Harvesting is nowadays done at break-neck speed, with the combine sending as much as 60 tonnes of wheat per hour back to the farm on grain trailers.  The weather window was long enough for us to carry right through both varieties of wheat and the barley without drawing breath, making for a very hectic bank holiday weekend, but some nice full sheds to show for it in the end.    
Most of the wheat we have moved so far has gone off to Weetabix, and we are grateful that the crop managed to hold onto its quality through those wet weeks of August.  That said, a few loads have gone to Gilbertson & Page in Welwyn to be turned into dog biscuits!  The barley has all been accepted for malting, either for brewing or distilling for whisky. The 90 or so acres of linseed were rather disappointing, partly because we had to destroy areas which were riddled with black grass.

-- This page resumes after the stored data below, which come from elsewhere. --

(** X1. [scrubstring] gives a string of lower-case letters, it changes
    nothing in such a string (so scrubbing twice is scrubbing once), its
    fixed points are exactly the strings of lower-case letters, and its
    result is empty exactly when the string has no ASCII letter. *)
Theorem scrubstring_normal_form (s : chars) :
  letters (scrubstring s) ∧
  scrubstring (scrubstring s) = scrubstring s ∧
  (scrubstring s = s ↔ letters s) ∧
  (scrubstring s = [] ↔ Forall (λ ch, is_alpha ch = false) s).
Proof.
  split; [apply letters_scrubstring|].
  split; [apply scrubstring_letters_id, letters_scrubstring|].
  split.
  - split; [intros <-; apply letters_scrubstring|apply scrubstring_letters_id].
  - split; [|apply scrubstring_no_alpha].
    unfold scrubstring. induction s as [|ch s IH]; [by constructor|].
    cbn [map]. destruct (is_alpha ch) eqn:Hch.
    + rewrite filter_cons_True; [done|].
      by rewrite <-in_lowercase_elem_of, in_lowercase_alpha.
    + rewrite filter_cons_False; [by constructor; auto|].
      rewrite <-in_lowercase_elem_of, in_lowercase_alpha. congruence.
Qed.

(** X2. [scrubstring] works character by character: it distributes over
    concatenation, does not see the case of the letters, and never makes a
    string longer. *)
Theorem scrubstring_pointwise (s1 s2 : chars) :
  scrubstring (s1 ++ s2) = scrubstring s1 ++ scrubstring s2 ∧
  scrubstring (map upper s1) = scrubstring s1 ∧
  scrubstring (map lower s1) = scrubstring s1 ∧
  length (scrubstring s1) ≤ length s1.
Proof.
  unfold scrubstring. repeat split.
  - by rewrite map_app, filter_app.
  - rewrite map_map. f_equal. apply map_ext. apply lower_upper.
  - rewrite map_map. f_equal. apply map_ext. apply lower_lower.
  - rewrite <-(length_map lower s1). apply length_filter.
Qed.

From now until Christmas we will be loading a stream of grain lorries. Each load has its “passport”, not only to ensure traceability for the purchaser, but also to check that everything is properly accounted for our end. Some forty years ago, before the days of farm assurance, a lorry load of wheat once went missing!  It was eventually tracked down and paid for, but thereafter we started recording the index number of the lorry and the driver’s name.

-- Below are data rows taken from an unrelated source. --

(** * Tradfri HTTP facade: view cache, description builder, command dispatcher

    A shallow embedding of [app.py].  The handlers of the Flask application
    are state-passing functions over a [World] that holds the two module
    globals ([CACHED_RESPONSE], [LAST_FETCH]), the module lock, the wall
    clock, the provisioning file and the gateway.  Python exceptions are an
    explicit outcome, so that a handler which raises is visible as such.

    The gateway itself (pytradfri and the physical hub behind it) is outside
    [app.py]; it is represented by an inventory of devices, groups and moods
    together with an oracle that says which requests fail.  Every request the
    program issues is recorded, in order, in the world's [trace], as are the
    entries into [fetch_description] and [invalidate_description].

    Timestamps returned by [time.time()] are taken as exact rationals. *)

From stdpp Require Import gmap strings list.
From Stdlib Require Import QArith Lqa.

Open Scope Z_scope.

(** ** Data model *)

(** One entry of [device.light_control.lights]. *)
Record Light := { dimmer : Z; state : bool }.

(** A pytradfri device.  [has_light_control] holds exactly when the device
    carries at least one light; [light_control] is [None] otherwise. *)
Record Device := { dev_id : Z; dev_name : string; dev_lights : list Light }.

Definition has_light_control (d : Device) : bool :=
  match dev_lights d with [] => false | _ :: _ => true end.

Definition light_control (d : Device) : option (list Light) :=
  if has_light_control d then Some (dev_lights d) else None.

Record Mood := { mood_id : Z; mood_name : string }.

Record Group := {
  grp_id : Z;
  grp_name : string;
  member_ids : list Z;
  grp_mood_id : Z
}.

As usual all the wheat straw was shredded and incorporated into the soil, to return the nutrients. The barley straw was baled and sold to a neighbouring farmer, again a very fast job, much of the work being done at night.  This will be transported down to Devon where it will be used as bedding for cattle. 

Land work goes on apace for the 2020 harvest. The oilseed rape was drilled over the bank holiday, but has found it difficult to get away, probably because of the current lack of rainfall.  This has meant that the plants were unable to establish themselves strongly enough to resist attack, and some fields, particularly overlooking the Gade Valley, have been devastated by cabbage stem flea beetle and will have to be written off.  The ground for the wheat and barley crops for next year has been cultivated and is awaiting planting in a couple of weeks or so. 

We save some of our wheat as seed for the following harvest, so today we had a visit from a large seed cleaner-dresser machine. Wheat is fed in one end from a trailer, which is constantly re-filled by the JCB loader; good seed is bagged from chutes at the side, while the chaff and extraneous material feeds into another trailer.

Some twenty-five years ago, when there was still a dairy herd at the Home Farm, new cattle cubicles were installed in one of the barns.  The old concrete base had to be broken up and the lumps were spread at the top of Parson’s Hill. Last week we hired in a concrete crusher, a huge tracked machine which was able to break these lumps into a material of a practical size, which can be used for repairing farm roads.

The work in High Park Wood has still not begun, as the contractors are gradually moving westwards from East Anglia. We understand that they have now reached Bedfordshire, so they shouldn’t be too long!
Following harvest, the annual deer count was undertaken over the whole estate, and deer culling has resumed around the woods. As I have mentioned previously, a lot of damage was done in the spring to the newly planted trees in Big Wood.

The summer season for Park and Ride events finished with the Grand Finale of the Charity Ride, in which around seventy riders took part. We shall soon be having our annual meeting to discuss future plans for the ride.